Review – Escape The Room: The Cursed Dollhouse
Amazon Affiliate Link – https://amzn.to/3JVB6Np
Price – $42.00
Disclaimer: we purchased the game with our own money, this review is not sponsored. All thoughts are our own. If you decide you’d like to purchase the game, we’d love it if you could buy through our Amazon Affiliate link to support our purchase of new games to play and review.
The Cursed Dollhouse is an at-home escape room in a box experience. The premise will have you working your way through a dollhouse, hoping to find your way out before it’s too late. What makes this product unique is that it will have players actually interacting with a small dollhouse, consisting of five miniature rooms. Each room will have its own puzzles to solve, but some of the clues and materials will carry over to future puzzles.
The game claims it takes about 2-3 hours for a group of 1-4 players. While players obviously have the freedom to spend as much time on the game as they would like, the suggested timed variant is set at two hours and thirty minutes. If players must take breaks, moving into a new room acts as an easy pause point. The Cursed Dollhouse is designed to be suitable for players of at least 13 years of age.

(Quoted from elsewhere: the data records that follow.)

(* ===== verification/Nlp.v ===== *)
(** * The pitch estimator: codec2/sources/nlp.c *)
From S2P Require Export Sine.
Open Scope arith_scope.

Definition PMAX_M : Z := 600.
Definition PE_FFT_SIZE : Z := 512.
Definition DEC : Z := 5.
Definition SAMPLE_RATE : Z := 8000.
Definition NLP_NTAP : Z := 48.

(** The coefficients of the low pass filter, in units of 10^-11. *)
Definition nlp_fir_units : list Z :=
  [-108181240; -110083440; -92768838; -42289438; 55034190; 200298490; 370585090; 514494150;
   559246660; 430367540; 80284511; -482046100; -1170581000; -1819927500; -2206528200;
   -2092061000; -1280883100; 322047750; 2668381100; 5552062400; 8630594400; 11480192000;
   13674206000; 14867556000; 14867556000; 13674206000; 11480192000; 8630594400; 5552062400;
   2668381100; 322047750; -1280883100; -2092061000; -2206528200; -1819927500; -1170581000;
   -482046100; 80284511; 430367540; 559246660; 514494150; 370585090; 200298490; 55034190;
   -42289438; -92768838; -110083440; -108181240].

Section code.
Context `{Arith} (mem : fft_memory).

Definition COEFF : double := lit 95 100.
Definition CNLP : double := lit 3 10.
Definition nlp_fir : list float := map (fun x => to_f (lit x 100000000000)) nlp_fir_units.

Record NLP := { sq : list float; mem_x : float; mem_y : float; mem_fir : list float }.

(** The block that [malloc] gives, if it gives one. *)
Definition nlp_create (granted : bool) : option NLP :=
  if (granted : bool) then
    Some {| sq := replicate (Z.to_nat PMAX_M) (f_int 0); mem_x := f_int 0; mem_y := f_int 0;
            mem_fir := replicate (Z.to_nat NLP_NTAP) (f_int 0) |}
  else None.

(** The notch filter, on one sample. *)
Definition notch_step (i : Z) (s : NLP) : option NLP :=
  x ← aget (sq s) i;
  let notch := x ⊖ mem_x s in
  let notch := to_f (to_d notch ⊞ COEFF ⊠ to_d (mem_y s)) in
  sq ← aset (sq s) i notch;
  Some {| sq := sq; mem_x := x; mem_y := notch; mem_fir := mem_fir s |}.

(** The low pass filter, on one sample. *)
Definition fir_step (i : Z) (s : NLP) : option NLP :=
  fir ← for_Z 0 (NLP_NTAP - 1) (fun j fir => x ← aget fir (j + 1); aset fir j x) (mem_fir s);
  x ← aget (sq s) i;
  fir ← aset fir (NLP_NTAP - 1) x;
  y ← for_Z 0 NLP_NTAP (fun j y => a ← aget fir j; b ← aget nlp_fir j; Some (y ⊕ a ⊗ b)) (f_int 0);
  sq ← aset (sq s) i y;
  Some {| sq := sq; mem_x := mem_x s; mem_y := mem_y s; mem_fir := fir |}.

(** The bin of the greatest power in a range. *)
Definition peak (Fw : list COMP) (a b : Z) (best : float * Z) : option (float * Z) :=
  for_Z a b (fun i '(gmax, gmax_bin) =>
    c ← aget Fw i;
    Some (if d_ltb (to_d gmax) (to_d (real c)) then (real c, i) else (gmax, gmax_bin))) best.

(** The search interval of one submultiple. *)
Definition submultiple (Fw : list COMP) (min_bin prev_f0_bin gmax_bin mult : Z) (gmax : float) (cmax_bin : Z)
    : option Z :=
  let b := gmax_bin / mult in
  bmin ← d_trunc (lit 8 10 ⊠ d_int b);
  bmax ← d_trunc (lit 12 10 ⊠ d_int b);
  let bmin := if bmin <? min_bin then min_bin else bmin in
  let thresh := to_f (if (bmin <? prev_f0_bin) && (prev_f0_bin <? bmax)
                      then CNLP ⊠ half ⊠ to_d gmax else CNLP ⊠ to_d gmax) in
  '(lmax, lmax_bin) ← peak Fw bmin (bmax + 1) (f_int 0, bmin);
  if d_ltb (to_d thresh) (to_d lmax) then
    before ← aget Fw (lmax_bin - 1);
    if d_ltb (to_d (real before)) (to_d lmax) then
      after ← aget Fw (lmax_bin + 1);
      Some (if d_ltb (to_d (real after)) (to_d lmax) then lmax_bin else cmax_bin)
    else Some cmax_bin
  else Some cmax_bin.

Fixpoint submultiples (fuel : nat) (Fw : list COMP) (min_bin prev_f0_bin gmax_bin mult : Z) (gmax : float)
    (cmax_bin : Z) : option Z :=
  if min_bin <=? gmax_bin / mult then
    match fuel with
    | O => None
    | S fuel =>
        cmax_bin ← submultiple Fw min_bin prev_f0_bin gmax_bin mult gmax cmax_bin;
        submultiples fuel Fw min_bin prev_f0_bin gmax_bin (mult + 1) gmax cmax_bin
    end
  else Some cmax_bin.

Definition post_process_sub_multiples (Fw : list COMP) (pmin pmax : Z) (gmax : float) (gmax_bin : Z)
    (prev_Wo : float) : option float :=
  let min_bin := PE_FFT_SIZE * DEC / pmax in
  prev_f0_bin ← d_trunc (to_d prev_Wo ⊠ (d_int 4000 ⧄ PI) ⊠ d_int (PE_FFT_SIZE * DEC) ⧄ d_int SAMPLE_RATE);
  cmax_bin ← submultiples (Z.to_nat PE_FFT_SIZE) Fw min_bin prev_f0_bin gmax_bin 2 gmax gmax_bin;
  Some (f_int cmax_bin ⊗ f_int SAMPLE_RATE ⊘ f_int (PE_FFT_SIZE * DEC)).

(** The decimated and windowed signal, and its power spectrum. *)
Definition decimate (sq : list float) (m : Z) : option (list COMP) :=
  for_Z 0 (m / DEC) (fun i Fw =>
    x ← aget sq (i * DEC); c ← aget Fw i;
    aset Fw i (with_real (to_f (to_d x ⊠ (half ⊟ half ⊠ d_cos (d_int 2 ⊠ PI ⊠ d_int i ⧄ d_int (m / DEC - 1))))) c))
    (replicate (Z.to_nat PE_FFT_SIZE) comp0).

(** The result: the new state, the pitch and the frequency. *)
Definition nlp (g : fft_globals) (s : NLP) (Sn : list float) (n m pmin pmax : Z) (prev_Wo : float)
    : option (fft_globals * NLP * float * float) :=
  sq0 ← for_Z (m - n) M (fun i sq => x ← aget Sn i; aset sq i (x ⊗ x)) (sq s);
  s ← for_Z (m - n) m notch_step {| sq := sq0; mem_x := mem_x s; mem_y := mem_y s; mem_fir := mem_fir s |};
  s ← for_Z (m - n) m fir_step s;
  Fw ← decimate (sq s) m;
  '(g, Fw) ← fft_comp mem g Fw PE_FFT_SIZE 1;
  let Fw := map (fun c => with_real (power c) c) Fw in
  let first := PE_FFT_SIZE * DEC / pmax in
  '(gmax, gmax_bin) ← peak Fw first (PE_FFT_SIZE * DEC / pmin + 1) (f_int 0, first);
  best_f0 ← post_process_sub_multiples Fw pmin pmax gmax gmax_bin prev_Wo;
  sq' ← for_Z 0 (m - n) (fun i sq => x ← aget sq (i + n); aset sq i x) (sq s);
  Some (g, {| sq := sq'; mem_x := mem_x s; mem_y := mem_y s; mem_fir := mem_fir s |},
        f_int SAMPLE_RATE ⊘ best_f0, best_f0).
End code.

Arguments NLP : clear implicits.
Arguments NLP {H} : rename.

The idea of having to construct a mini dollhouse before starting the game can seem a bit strange or intimidating. Thankfully, the dollhouse is designed in a way that has the game’s actual box working as the frame of the house with players needing to do minimal work to finish assembly. The directions are pretty clear and it took us less than ten minutes to fully complete the structure. Putting the house together also shouldn’t spoil any of its mysteries.

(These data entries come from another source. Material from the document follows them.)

(* ===== verification/SpeechBounds.v ===== *)
(** * Which indices the codec computes

    In the arithmetic of the target, from the fundamental frequencies that the
    decoder can see: the number of harmonics, and the bins of the transform
    that belong to a harmonic. *)
From Stdlib Require Import Reals Lra SpecFloat.
From S2P Require Export FloatBounds Speech.
Open Scope R_scope.

Section bounds.
Context (lm : libm).
#[local] Existing Instance ieee.

(** ** Constants *)
Lemma pw_neg e : (e <= 0)%Z -> pw e * IZR (2 ^ (- e)) = 1.
Proof. intros He. rewrite <- pw_Z, <- pw_add by lia. replace (e + - e)%Z with 0%Z by lia. apply pw_0. Qed.

(** A constant is near to [v] when its mantissa is. *)
Lemma near_const prec k x m e v : x = S754_finite false m e -> Zpos (digits2_pos m) = prec -> (e <= 0)%Z -> 0 < v ->
  v * (1 - k * eps) * IZR (2 ^ (- e)) <= IZR (Zpos m) <= v * (1 + k * eps) * IZR (2 ^ (- e)) -> near prec k x v.
Proof.
  intros -> Hd He Hv [H1 H2]. exists m, e. split; [done|]. split; [done|]. split; [done|].
  pose proof (pw_neg e He) as E. pose proof (pw_pos e) as P.
  assert (0 < IZR (2 ^ (- e))) by (apply IZR_lt, Z.pow_pos_nonneg; lia).
  split; apply (Rmult_le_reg_r (IZR (2 ^ (- e)))); try done; rewrite (Rmult_assoc (IZR (Zpos m))), E, Rmult_1_r; done.
Qed.

Ltac constant :=
  eapply near_const; [vm_compute; reflexivity|vm_compute; reflexivity|lia|lra|];
  match goal with |- context [Z.pow 2 ?e] => let n := eval vm_compute in (Z.pow 2 e) in change (Z.pow 2 e) with n end;
  unfold eps; lra.

Definition r_bin : float := to_f (TWO_PI ⧄ d_int 512)%arith.
Definition rho : R := 6.283185307 / 512.

Lemma near_TWO_PI : near 53 1 (TWO_PI : spec_float) 6.283185307.
Proof. constant. Qed.

Lemma near_PI : near 53 1 (PI : spec_float) 3.141592654.
Proof. constant. Qed.

Lemma near_half : near 53 1 (half : spec_float) (/ 2).
Proof. constant. Qed.

Lemma near_r : near 24 1 r_bin rho.
Proof. unfold rho. constant. Qed.

(** ** Bins *)
Definition same (x y : spec_float) : bool :=
  match x, y with
  | S754_finite false m e, S754_finite false m' e' => Pos.eqb m m' && Z.eqb e e'
  | _, _ => false
  end.

Lemma same_eq x y : same x y = true -> x = y.
Proof.
  destruct x as [| | |[|] m e], y as [| | |[|] m' e']; cbn; try done. intros [E1 E2]%andb_prop.
  apply Pos.eqb_eq in E1. apply Z.eqb_eq in E2. by subst.
Qed.

Lemma harmonic_forall (P : Z -> bool) : forallb P (map Z.of_nat (seq 1 80)) = true -> forall m, (1 <= m <= 80)%Z -> P m = true.
Proof.
  intros C m Hm. rewrite forallb_forall in C. apply C. apply in_map_iff. exists (Z.to_nat m).
  split; [lia|]. apply in_seq. lia.
Qed.

Lemma near_d_int n : (1 <= n <= 1000000)%Z -> near 53 1 (d_int n : spec_float) (IZR n).
Proof. intros. by apply int_near. Qed.

Lemma near_f_int n : (1 <= n <= 1000000)%Z -> near 24 1 (f_int n : spec_float) (IZR n).
Proof. intros. by apply int_near. Qed.

Lemma few_n k : 0 <= k <= 64 -> few k.
Proof. done. Qed.

Lemma lower_half m : (1 <= m <= 80)%Z -> near 53 3 (d_int m ⊟ half : spec_float)%arith (IZR m - / 2).
Proof.
  intros Hm. assert (E : same (dsub (double_of_int m) half) (ddiv (double_of_int (2 * m - 1)) (double_of_int 2)) = true).
  { revert m Hm. apply harmonic_forall. vm_compute. reflexivity. }
  apply same_eq in E. change (near 53 3 (dsub (double_of_int m) half) (IZR m - / 2)). rewrite E.
  replace (IZR m - / 2) with (IZR (2 * m - 1) / IZR 2) by (rewrite minus_IZR, mult_IZR; field).
  replace 3 with (1 + 1 + 1) by ring. assert (1 <= IZR m <= 80) by (split; apply IZR_le; lia).
  apply div_near; try (apply int_near); try (apply few_n); try lia; try lra.
  unfold ranged. rewrite minus_IZR, mult_IZR. lra.
Qed.

Lemma upper_half m : (1 <= m <= 80)%Z -> near 53 3 (d_int m ⊞ half : spec_float)%arith (IZR m + / 2).
Proof.
  intros Hm. replace 3 with (1 + 1 + 1) by ring. assert (1 <= IZR m <= 80) by (split; apply IZR_le; lia).
  apply add_near; try apply near_half; try (by apply near_d_int; lia); try (apply few_n; lra); [lia|lia|]. unfold ranged. lra.
Qed.

(** The frequencies that a frame with harmonics can have. *)
Definition frequency (Wo : spec_float) (w : R) : Prop := near 24 0 Wo w /\ 392 / 10000 <= w <= 3143 / 10000.

Lemma near_to_d Wo w : frequency Wo w -> near 53 1 (to_d Wo : spec_float) w.
Proof. intros [Hn Hw]. replace 1 with (0 + 1) by ring. eapply convert_near; try lia; [exact Hn|apply few_n; lra|]. unfold ranged. lra. Qed.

*Quick note about assembly: the game claims to be fully resettable, with the option of printing out replacement pieces for several of the items found inside. While this is true, you do need to be careful with your handling of objects in order to make them reusable and you’ll probably have to provide some of your own tape and glue to replace what you’ve messed up. We were able to reset the box pretty well, but the house definitely has a bit of a used feel to it now. If whoever you’re passing it onto next isn’t too particular, things should be fine. Worst case scenario, just claim that the worn-feeling adds to the aesthetic of the creepy and cursed dollhouse.
We completed The Cursed Dollhouse in two sittings, which did add up to over two hours of play (though having a baby present for parts of our journey may have impacted our time slightly). While the dollhouse really only acts as a vehicle for theming and immersion, we thought it added a decent amount to the experience. It was neat getting to interact with tiny pieces of furniture and to figure out what other secrets rooms held. They might not have all been super well hidden; it’s hard to miss a bulging piece on a wall, but it’s still fun to take things apart. If any of our readers have played Exit the Game brand boxes, the dollhouse acts as a physical representation of what those games do within their books. The same goal is accomplished, but the overall experience feels more immersive and interactive (which may or may not justify the higher price tag for some players).

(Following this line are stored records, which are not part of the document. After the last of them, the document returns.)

Lemma pitch_loop_ok fuel : forall (p Em Wom : spec_float) v, exactly p v -> vmin <= v <= vmax + 2 ->
  vmax < v + (s - / 100) * INR fuel -> Q Wom ->
  exists Wo, pitch_loop fuel Sw L (r_bin lm) (pmax : float) (pstep : float) (p : float) (Em : float) (Wom : float) = Some Wo /\ Q Wo.
Proof.
  induction fuel as [|fuel IH]; intros p Em Wom v N Bv Hf HW; cbn [pitch_loop];
    pose proof (leb_near 53 (to_d (p : float)) (to_d (pmax : float)) v vmax
      ltac:(apply to_double_exact; [done|unfold ranged; lra]) ltac:(apply to_double_exact; [done|unfold ranged; lra])) as C.
  - destruct (d_leb _ _) eqn:E; [|eauto]. apply C in E. cbn [INR] in Hf. lra.
  - destruct (d_leb _ _) eqn:E; [|eauto]. apply C in E. destruct (HQ p v N ltac:(lra)) as (HQp & Es & ->). cbn [mbind option_bind].
    assert (N1 : near 24 1 ((p : float) ⊕ (pstep : float) : spec_float)%arith (v + s)).
    { replace 1 with (0 + 0 + 1) by ring. apply add_near; try lia; try done; try (apply few_n; lra). unfold ranged. lra. }
    apply near_value in N1 as (v' & N' & B'). unfold eps in B'. rewrite S_INR in Hf.
    destruct (d_ltb _ _); (eapply IH; [exact N'|lra|lra|done]).
Qed.
End search.

(** The frequencies of one search, [D] samples around the period. *)
Lemma searched Sw L w lo hi D vmin vmax : length Sw = 512%nat -> 0 < w -> (0 <= L <= 1000)%Z -> IZR L * w <= 3142 / 1000 ->
  139 / 10 <= turn / w - D -> turn / w + D <= 168 -> turn / w <= 134 / 100 * (turn / w - D) -> 1 <= D <= 5 ->
  lo * (turn / w + D) * (1 + / 10000) <= turn -> turn <= hi * (turn / w - D) * (1 - / 10000) -> 0 < lo -> 0 < hi ->
  (turn / w - D) * (1 - / 50000) <= vmin -> vmax <= (turn / w + D) * (1 + / 50000) ->
  forall p v, exactly p v -> vmin <= v <= vmax ->
  (exists w', exactly (to_f (TWO_PI ⧄ to_d (p : float)) : spec_float)%arith w' /\ lo <= w' <= hi) /\
  exists E, harmonic_sum Sw L (to_f (TWO_PI ⧄ to_d (p : float)))%arith (r_bin lm) = Some E.
Proof.
  intros HS Hw HL BL B1 B2 B3 HD Hlo Hhi Blo Bhi Bmin Bmax p v Np Bv. set (P := turn / w) in *.
  assert (EPw : P * w = turn) by (unfold P; field; lra). clearbody P.
  destruct (frequency_of p v Np ltac:(lra)) as (w' & Nw & Bw). unfold eps in Bw.
  assert (Ev : turn / v * v = turn) by (field; lra). set (q := turn / v) in *. clearbody q.
  assert (Ht : turn = 6283185307 / 1000000000) by done.
  assert (Bq2 : 373 / 10000 <= q) by (apply (Rmult_le_reg_r v); lra).
  assert (Bq3 : q <= 135 / 100 * w) by (apply (Rmult_le_reg_r v); [lra|]; rewrite Ev, <- EPw; nra).
  split.
  - exists w'. split; [exact Nw|]. split.
    + assert (lo * v <= q * (1 - / 100000) * v) by nra. assert (lo <= q * (1 - / 100000)) by (apply (Rmult_le_reg_r v); lra). lra.
    + assert (q * (1 + / 100000) * v <= hi * v) by nra. assert (q * (1 + / 100000) <= hi) by (apply (Rmult_le_reg_r v); lra). lra.
  - apply (harmonic_sum_ok Sw L _ w'); [exact HS|exact Nw|lra|lia|].
    assert (0 <= IZR L) by (apply (IZR_le 0); lia). assert (IZR L * w' <= IZR L * (136 / 100 * w)) by (apply Rmult_le_compat_l; lra). lra.
Qed.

The puzzles proved to be a good level of challenge, with a nice range of difficulty. Most of them made sense, even if we had to think about them for a bit or try a few theories out first. The game uses a solution wheel to check your answers. Again, it will be very familiar for those who have played Exit brand boxes before. It’s a simple tool, but it works well. It will let you know whether you’re right or wrong without spoiling anything if your attempt is incorrect.
There was one puzzle in the second room that really stumped us, however, the dollhouse delivered on its easy to use online hint system, so we were able to use that and move on pretty quickly.
If you’re into the at-home escape room in a box genre and you want to try something that adds to the level of immersion without distracting from the puzzles, we strongly recommend Escape the Room: The Cursed Dollhouse.